Stored data entries.
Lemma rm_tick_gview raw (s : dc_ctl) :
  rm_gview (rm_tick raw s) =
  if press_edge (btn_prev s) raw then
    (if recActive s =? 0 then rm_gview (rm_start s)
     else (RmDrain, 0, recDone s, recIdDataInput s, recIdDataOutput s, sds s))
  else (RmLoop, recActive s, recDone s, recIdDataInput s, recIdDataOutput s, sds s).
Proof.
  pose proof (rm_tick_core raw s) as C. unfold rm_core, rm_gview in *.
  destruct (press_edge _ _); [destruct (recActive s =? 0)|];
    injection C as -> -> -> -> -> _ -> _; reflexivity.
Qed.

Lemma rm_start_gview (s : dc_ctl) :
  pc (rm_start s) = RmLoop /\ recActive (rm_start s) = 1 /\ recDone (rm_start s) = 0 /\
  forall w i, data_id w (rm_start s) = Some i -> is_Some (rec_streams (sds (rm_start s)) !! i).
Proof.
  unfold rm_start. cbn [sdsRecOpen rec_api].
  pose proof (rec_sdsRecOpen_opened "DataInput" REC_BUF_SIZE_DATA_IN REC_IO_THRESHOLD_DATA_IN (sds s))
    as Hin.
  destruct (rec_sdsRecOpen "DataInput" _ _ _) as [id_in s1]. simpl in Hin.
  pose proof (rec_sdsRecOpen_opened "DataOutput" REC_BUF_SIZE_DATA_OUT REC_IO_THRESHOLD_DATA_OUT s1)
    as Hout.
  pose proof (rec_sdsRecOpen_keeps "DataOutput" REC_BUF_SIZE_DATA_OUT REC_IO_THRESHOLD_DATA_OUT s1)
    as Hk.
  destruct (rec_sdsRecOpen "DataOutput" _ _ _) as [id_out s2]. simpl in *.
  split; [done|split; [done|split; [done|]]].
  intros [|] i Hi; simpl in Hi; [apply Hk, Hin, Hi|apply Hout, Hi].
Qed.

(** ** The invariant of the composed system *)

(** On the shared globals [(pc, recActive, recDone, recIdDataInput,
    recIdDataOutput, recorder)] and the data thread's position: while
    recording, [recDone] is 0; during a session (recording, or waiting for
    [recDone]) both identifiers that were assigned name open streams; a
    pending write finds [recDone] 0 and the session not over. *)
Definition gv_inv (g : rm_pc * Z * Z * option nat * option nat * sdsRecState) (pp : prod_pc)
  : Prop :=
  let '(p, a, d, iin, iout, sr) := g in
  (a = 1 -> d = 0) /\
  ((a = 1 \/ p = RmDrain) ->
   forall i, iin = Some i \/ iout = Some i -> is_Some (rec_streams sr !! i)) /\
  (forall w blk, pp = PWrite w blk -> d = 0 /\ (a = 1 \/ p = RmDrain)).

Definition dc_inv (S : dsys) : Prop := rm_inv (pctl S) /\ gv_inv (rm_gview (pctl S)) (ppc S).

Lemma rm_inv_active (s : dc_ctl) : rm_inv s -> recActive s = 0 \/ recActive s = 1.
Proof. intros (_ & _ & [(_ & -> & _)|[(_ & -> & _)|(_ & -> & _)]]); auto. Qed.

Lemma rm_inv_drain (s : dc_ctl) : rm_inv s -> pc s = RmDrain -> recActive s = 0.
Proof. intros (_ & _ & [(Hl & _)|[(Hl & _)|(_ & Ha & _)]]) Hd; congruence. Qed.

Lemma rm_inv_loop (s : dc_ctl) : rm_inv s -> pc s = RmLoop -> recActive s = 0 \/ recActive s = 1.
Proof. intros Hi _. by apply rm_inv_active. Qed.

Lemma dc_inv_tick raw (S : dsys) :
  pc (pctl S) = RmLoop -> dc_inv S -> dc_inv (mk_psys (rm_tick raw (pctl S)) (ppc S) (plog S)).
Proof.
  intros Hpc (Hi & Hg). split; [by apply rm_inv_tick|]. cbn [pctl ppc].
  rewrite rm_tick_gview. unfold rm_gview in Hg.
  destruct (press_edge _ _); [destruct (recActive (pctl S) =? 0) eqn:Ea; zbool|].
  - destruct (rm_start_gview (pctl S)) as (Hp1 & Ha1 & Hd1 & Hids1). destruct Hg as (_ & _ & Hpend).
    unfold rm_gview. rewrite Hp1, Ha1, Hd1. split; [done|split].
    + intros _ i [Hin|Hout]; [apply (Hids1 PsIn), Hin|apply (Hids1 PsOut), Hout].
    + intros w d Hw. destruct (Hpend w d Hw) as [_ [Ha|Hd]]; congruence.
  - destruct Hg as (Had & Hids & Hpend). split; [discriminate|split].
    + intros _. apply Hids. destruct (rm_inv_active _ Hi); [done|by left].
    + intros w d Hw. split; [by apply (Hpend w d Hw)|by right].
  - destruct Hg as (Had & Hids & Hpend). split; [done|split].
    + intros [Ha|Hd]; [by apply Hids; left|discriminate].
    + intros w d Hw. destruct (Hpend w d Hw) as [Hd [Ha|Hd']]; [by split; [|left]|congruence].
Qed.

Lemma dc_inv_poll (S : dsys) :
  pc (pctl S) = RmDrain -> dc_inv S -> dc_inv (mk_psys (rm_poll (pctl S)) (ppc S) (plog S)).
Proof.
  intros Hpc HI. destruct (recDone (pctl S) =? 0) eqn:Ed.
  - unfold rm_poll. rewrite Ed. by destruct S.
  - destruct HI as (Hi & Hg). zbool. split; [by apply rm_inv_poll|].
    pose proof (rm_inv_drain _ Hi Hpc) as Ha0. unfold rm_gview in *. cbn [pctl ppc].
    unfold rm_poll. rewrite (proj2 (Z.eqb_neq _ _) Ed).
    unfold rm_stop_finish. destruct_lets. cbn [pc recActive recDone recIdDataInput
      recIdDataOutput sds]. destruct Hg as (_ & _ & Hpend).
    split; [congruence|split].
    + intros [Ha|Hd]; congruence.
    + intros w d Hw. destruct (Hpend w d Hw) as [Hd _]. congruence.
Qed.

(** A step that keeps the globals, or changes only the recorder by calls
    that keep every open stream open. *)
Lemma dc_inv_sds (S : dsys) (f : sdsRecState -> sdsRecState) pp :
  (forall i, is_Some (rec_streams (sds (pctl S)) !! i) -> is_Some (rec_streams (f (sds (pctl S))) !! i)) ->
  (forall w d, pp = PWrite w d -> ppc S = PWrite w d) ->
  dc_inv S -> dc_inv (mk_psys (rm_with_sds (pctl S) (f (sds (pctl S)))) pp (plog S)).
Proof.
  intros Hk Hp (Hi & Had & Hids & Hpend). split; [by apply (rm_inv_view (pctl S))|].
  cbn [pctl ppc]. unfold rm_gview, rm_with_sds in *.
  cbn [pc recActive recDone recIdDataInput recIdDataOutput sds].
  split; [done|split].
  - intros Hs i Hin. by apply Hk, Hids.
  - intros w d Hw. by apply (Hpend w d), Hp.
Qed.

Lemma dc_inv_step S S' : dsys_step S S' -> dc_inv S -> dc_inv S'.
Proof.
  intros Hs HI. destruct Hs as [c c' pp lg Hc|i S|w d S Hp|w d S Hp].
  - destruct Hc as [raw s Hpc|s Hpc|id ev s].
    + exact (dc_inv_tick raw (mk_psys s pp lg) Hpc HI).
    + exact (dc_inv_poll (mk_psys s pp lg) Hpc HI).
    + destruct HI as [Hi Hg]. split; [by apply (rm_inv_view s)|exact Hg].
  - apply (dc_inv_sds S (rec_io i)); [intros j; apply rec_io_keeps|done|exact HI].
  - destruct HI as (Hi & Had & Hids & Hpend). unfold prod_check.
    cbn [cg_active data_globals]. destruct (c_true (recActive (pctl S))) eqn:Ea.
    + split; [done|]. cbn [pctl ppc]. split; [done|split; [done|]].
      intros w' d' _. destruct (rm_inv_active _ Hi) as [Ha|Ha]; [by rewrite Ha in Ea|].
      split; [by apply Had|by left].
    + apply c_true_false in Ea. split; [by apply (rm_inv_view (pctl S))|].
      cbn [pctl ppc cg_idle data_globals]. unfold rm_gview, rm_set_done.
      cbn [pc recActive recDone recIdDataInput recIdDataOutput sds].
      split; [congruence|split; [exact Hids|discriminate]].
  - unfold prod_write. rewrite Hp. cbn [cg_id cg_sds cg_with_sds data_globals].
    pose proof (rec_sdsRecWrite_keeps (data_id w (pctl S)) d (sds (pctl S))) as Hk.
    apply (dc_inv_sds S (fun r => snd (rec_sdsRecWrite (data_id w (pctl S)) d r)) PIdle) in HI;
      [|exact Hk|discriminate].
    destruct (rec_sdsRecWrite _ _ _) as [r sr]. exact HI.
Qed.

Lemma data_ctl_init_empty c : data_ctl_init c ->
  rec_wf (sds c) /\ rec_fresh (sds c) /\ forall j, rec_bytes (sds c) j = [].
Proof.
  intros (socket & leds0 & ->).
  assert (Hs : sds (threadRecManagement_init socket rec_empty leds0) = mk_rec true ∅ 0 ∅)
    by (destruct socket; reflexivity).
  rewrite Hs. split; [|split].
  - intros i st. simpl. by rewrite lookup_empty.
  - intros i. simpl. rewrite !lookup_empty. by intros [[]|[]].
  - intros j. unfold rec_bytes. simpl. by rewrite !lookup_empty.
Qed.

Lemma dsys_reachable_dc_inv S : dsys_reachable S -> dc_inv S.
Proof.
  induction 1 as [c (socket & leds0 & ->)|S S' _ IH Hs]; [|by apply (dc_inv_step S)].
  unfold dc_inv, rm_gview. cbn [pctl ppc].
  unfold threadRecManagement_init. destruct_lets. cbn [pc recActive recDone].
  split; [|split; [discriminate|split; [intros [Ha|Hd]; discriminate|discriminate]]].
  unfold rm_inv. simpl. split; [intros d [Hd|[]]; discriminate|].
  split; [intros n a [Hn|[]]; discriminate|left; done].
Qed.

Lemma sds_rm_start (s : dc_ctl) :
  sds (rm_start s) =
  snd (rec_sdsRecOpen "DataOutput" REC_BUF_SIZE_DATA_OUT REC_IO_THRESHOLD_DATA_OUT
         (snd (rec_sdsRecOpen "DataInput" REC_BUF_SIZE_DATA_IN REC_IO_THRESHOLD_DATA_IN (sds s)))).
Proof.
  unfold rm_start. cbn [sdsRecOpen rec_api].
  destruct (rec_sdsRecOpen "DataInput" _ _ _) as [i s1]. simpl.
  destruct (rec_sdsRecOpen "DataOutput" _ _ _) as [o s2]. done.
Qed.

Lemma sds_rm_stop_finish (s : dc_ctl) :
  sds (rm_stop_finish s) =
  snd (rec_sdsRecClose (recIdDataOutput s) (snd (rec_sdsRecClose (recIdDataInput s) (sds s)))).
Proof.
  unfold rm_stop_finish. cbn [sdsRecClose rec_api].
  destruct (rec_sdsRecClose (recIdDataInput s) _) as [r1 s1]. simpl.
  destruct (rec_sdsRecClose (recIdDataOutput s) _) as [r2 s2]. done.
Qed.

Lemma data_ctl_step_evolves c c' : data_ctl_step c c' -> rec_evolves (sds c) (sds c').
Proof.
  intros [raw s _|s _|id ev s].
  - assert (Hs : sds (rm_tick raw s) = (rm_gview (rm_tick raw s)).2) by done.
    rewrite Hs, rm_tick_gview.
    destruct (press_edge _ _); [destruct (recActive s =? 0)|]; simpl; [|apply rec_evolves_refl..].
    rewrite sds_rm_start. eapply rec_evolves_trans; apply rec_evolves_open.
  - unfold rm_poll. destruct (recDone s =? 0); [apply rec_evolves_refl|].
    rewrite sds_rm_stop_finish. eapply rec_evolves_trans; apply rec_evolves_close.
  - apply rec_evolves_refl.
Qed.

PROMPT. In the records above, each line with the string "plog" should be copied.

EXERCISE RESPONSE.
  pc (pctl S) = RmLoop -> dc_inv S -> dc_inv (mk_psys (rm_tick raw (pctl S)) (ppc S) (plog S)).
  pc (pctl S) = RmDrain -> dc_inv S -> dc_inv (mk_psys (rm_poll (pctl S)) (ppc S) (plog S)).
  dc_inv S -> dc_inv (mk_psys (rm_with_sds (pctl S) (f (sds (pctl S)))) pp (plog S)).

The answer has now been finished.